INPUT:
(** The body of the two loops of [applyBrush] at cell [(x, y)]. *)
Definition brushCell (size : Z) (cx cy radius strength : float) (tool : ToolMode)
           (brush : BrushSettings) (y : Z) (terrain : list float) (x : Z)
  : list float :=
  let dx := ofZ x - cx in
  let dy := ofZ y - cy in
  let distance := sqrt (dx * dx + dy * dy) in
  if radius <? distance then terrain
  else
    let falloff := 1 - distance / radius in
    let influence := falloff * strength in
    let index := toIndex size x y in
    let current := aget terrain index in
    let next :=
      match tool with
      | raise => current + influence
      | lower => current - influence
      | flatten => current + (flattenHeight brush - current) * influence
      | waterSource => current
      end in
    aset terrain index (clamp next MIN_TERRAIN_HEIGHT MAX_TERRAIN_HEIGHT).

(** The values of a loop [for (let i = lo; i <= hi; i += 1)] whose bounds
    are Numbers: none when a bound is [NaN] or the loop cannot start. *)
Definition loopFrom (lo hi : float) : list Z :=
  match toZ lo, toZ hi with
  | Some lo, Some hi => rangeFrom lo hi
  | _, _ => []
  end.

Definition applyBrush (state : WorldState) (cx cy : float) (tool : ToolMode)
           (brush : BrushSettings) : WorldState :=
  match tool with
  | waterSource => state
  | _ =>
    let radius := Math_max 1 (radius brush) in
    let strength := clamp (strength brush) 0.01 1 in
    let minX := Math_max 0 (Math_floor (cx - radius)) in
    let maxX := Math_min (ofZ (size state - 1)) (Math_ceil (cx + radius)) in
    let minY := Math_max 0 (Math_floor (cy - radius)) in
    let maxY := Math_min (ofZ (size state - 1)) (Math_ceil (cy + radius)) in
    set_terrain state
      (fold_left
         (fun terrain y =>
            fold_left (brushCell (size state) cx cy radius strength tool brush y)
                      (loopFrom minX maxX) terrain)
         (loopFrom minY maxY) (terrain state))
  end.

(** [n] flatten strokes with the same centre and the same settings. *)
Fixpoint strokes (n : nat) (state : WorldState) (cx cy : float)
         (brush : BrushSettings) : WorldState :=
  match n with
  | O => state
  | S k => applyBrush (strokes k state cx cy brush) cx cy flatten brush
  end.

(** *** main.ts *)

Definition Math_PI : float := 3.141592653589793.
Definition TAU : float := Math_PI * 2.
Definition DAY_CYCLE_SECONDS : float := 24 * 60.
Definition DAY_START_HOUR : float := 7.

Definition wrapHour (value : float) : float :=
  if negb (is_finite value) then DAY_START_HOUR
  else
    let wrapped := rem value 24 in
    if wrapped <? 0 then wrapped + 24 else wrapped.

Definition wrapRadians (value : float) : float :=
  if negb (is_finite value) then 0
  else
    let wrapped := rem value TAU in
    if wrapped <? 0 then wrapped + TAU else wrapped.

Definition getSimulatedDayPhase (time : float) : float :=
  let phase := time / DAY_CYCLE_SECONDS + DAY_START_HOUR / 24 in
  phase - Math_floor phase.

Definition getSimulatedHour (time : float) : float :=
  wrapHour (getSimulatedDayPhase time * 24).

Definition smoothstep (edge0 edge1 value : float) : float :=
  if edge0 =? edge1 then (if value <? edge0 then 0 else 1)
  else
    let t := saturate ((value - edge0) / (edge1 - edge0)) in
    t * t * (3 - 2 * t).

Record ClimateState := mkClimate {
  dayPhase : float;
  daylight : float;
  cloudiness : float;
  rainIntensity : float;
  windStrength : float;
  windDirection : float;
  windGustiness : float
}.

Record WeatherOverride := mkWeather {
  weather_cloudiness : float;
  weather_rainIntensity : float
}.

Record WindOverride := mkWind {
  wind_strength : float;
  wind_direction : float;
  wind_gustiness : float
}.

Section ClimateState.

(** [Math.sin], left abstract. *)
Variable Math_sin : float -> float.

Definition createClimateState (time seed dayPhase : float)
           (weatherOverride : option WeatherOverride)
           (windOverride : option WindOverride) : ClimateState :=
  let wrappedDayPhase := dayPhase - Math_floor dayPhase in
  let sunWave := Math_sin ((wrappedDayPhase - 0.25) * TAU) in
  let daylight := saturate (0.18 + Math_max 0 sunWave * 0.82) in
  let cloudSignalA := Math_sin (time * 0.012 + seed * 0.00017) * 0.5 + 0.5 in
  let cloudSignalB := Math_sin (time * 0.0045 + seed * 0.00043) * 0.5 + 0.5 in
  let cloudiness0 :=
    saturate (0.1 + (cloudSignalA * 0.62 + cloudSignalB * 0.38) * 0.78) in
  let rainPulse := Math_sin (time * 0.021 + seed * 0.00091) * 0.5 + 0.5 in
  let rainGate := smoothstep 0.6 0.92 cloudiness0 in
  let rainIntensity0 := saturate (rainGate * (0.14 + rainPulse * 0.62)) in
  let cloudiness :=
    match weatherOverride with
    | Some o => saturate (weather_cloudiness o)
    | None => cloudiness0
    end in
  let rainIntensity :=
    match weatherOverride with
    | Some o => saturate (weather_rainIntensity o)
    | None => rainIntensity0
    end in
  let windSignalA := Math_sin (time * 0.0095 + seed * 0.00031) * 0.5 + 0.5 in
  let windSignalB :=
    Math_sin (time * 0.017 + seed * 0.00073 + cloudiness * 1.4) * 0.5 + 0.5 in
  let windSignalC := Math_sin (time * 0.004 + seed * 0.0011) * 0.5 + 0.5 in
  let windStrength0 :=
    saturate (0.18 + windSignalA * 0.46 + rainIntensity * 0.24) in
  let windGustiness0 :=
    saturate (0.15 + windSignalB * 0.54 + rainIntensity * 0.2) in
  let windDirection0 :=
    wrapRadians (seed * 0.000045
                 + time * (0.015 + windStrength0 * 0.008)
                 + (windSignalC - 0.5) * 1.4
                 + (windSignalB - 0.5) * 0.55) in
  let windStrength :=
    match windOverride with
    | Some o => saturate (wind_strength o)
    | None => windStrength0
    end in
  let windDirection :=
    match windOverride with
    | Some o => wrapRadians (wind_direction o)
    | None => windDirection0
    end in
  let windGustiness :=
    match windOverride with
    | Some o => saturate (wind_gustiness o)
    | None => windGustiness0
    end in
  mkClimate wrappedDayPhase daylight cloudiness rainIntensity
            windStrength windDirection windGustiness.

End ClimateState.

(** The body of the loop of [applyRainfall]. *)
Definition rainCell (terrain : list float) (baseRain : float)
           (water : list float) (index : Z) : list float :=
  let altitude := saturate ((aget terrain index + 8) / 26) in
  let orographicBias := 0.72 + altitude * 0.45 in
  aset water index (aget water index + baseRain * orographicBias).

Definition applyRainfall (state : WorldState) (rainIntensity dt : float)
  : WorldState :=
  if rainIntensity <=? 0.02 then state
  else
    let baseRain := rainIntensity * dt * 0.00008 in
    set_water state
      (fold_left (rainCell (terrain state) baseRain)
                 (range (Z.of_nat (length (water state)))) (water state)).

(** *** Sample worlds and parameters *)

(** The 2 x 2 world [Water.pond]. *)
Definition pond : WorldState :=
  mkWorld 1 2 0 [0; 1; 2; 0.5] [1; 0; 0.5; 0] [] 1 0.

(** A flat 2 x 2 world with 1000 units of water in one cell. *)
Definition reservoir : WorldState :=
  mkWorld 1 2 0 [0; 0; 0; 0] [1000; 0; 0; 0] [] 1 0.

(** [pond] with an unbounded depth in its first cell, as a load of a
    payload with the cell 1e39 leaves it. *)
Definition flooded : WorldState :=
  mkWorld 1 2 0 [0; 1; 2; 0.5] [infinity; 0; 0.5; 0] [] 1 0.

(** The parameters of the mass test of the repository: flow only. *)
Definition flowOnly : SimParams := mkParams (1 / 30) 1.4 0 0 None None.

(** The parameters the application runs with. *)
Definition simParams : SimParams :=
  mkParams (1 / 60) 1.8 0.025 0.0003 (Some 0.04) (Some 0.3).

(** Finite, non-negative parameters whose product overflows. *)
Definition torrent : SimParams := mkParams 10 1e308 0 0 None None.

(** A one-cell world with an active source of rate 1 on its only cell. *)
Definition spring : WorldState :=
  mkWorld 1 1 0 [0] [0] [mkSource "source-1" 0 0 1 true] 1 0.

ASSIGNMENT: All lines from the one holding "(** The parameters the" through the end of the entries need to be given again exactly. Leave out the others.

EXERCISE RESPONSE:
(** The parameters the application runs with. *)
Definition simParams : SimParams :=
  mkParams (1 / 60) 1.8 0.025 0.0003 (Some 0.04) (Some 0.3).

(** Finite, non-negative parameters whose product overflows. *)
Definition torrent : SimParams := mkParams 10 1e308 0 0 None None.

(** A one-cell world with an active source of rate 1 on its only cell. *)
Definition spring : WorldState :=
  mkWorld 1 1 0 [0] [0] [mkSource "source-1" 0 0 1 true] 1 0.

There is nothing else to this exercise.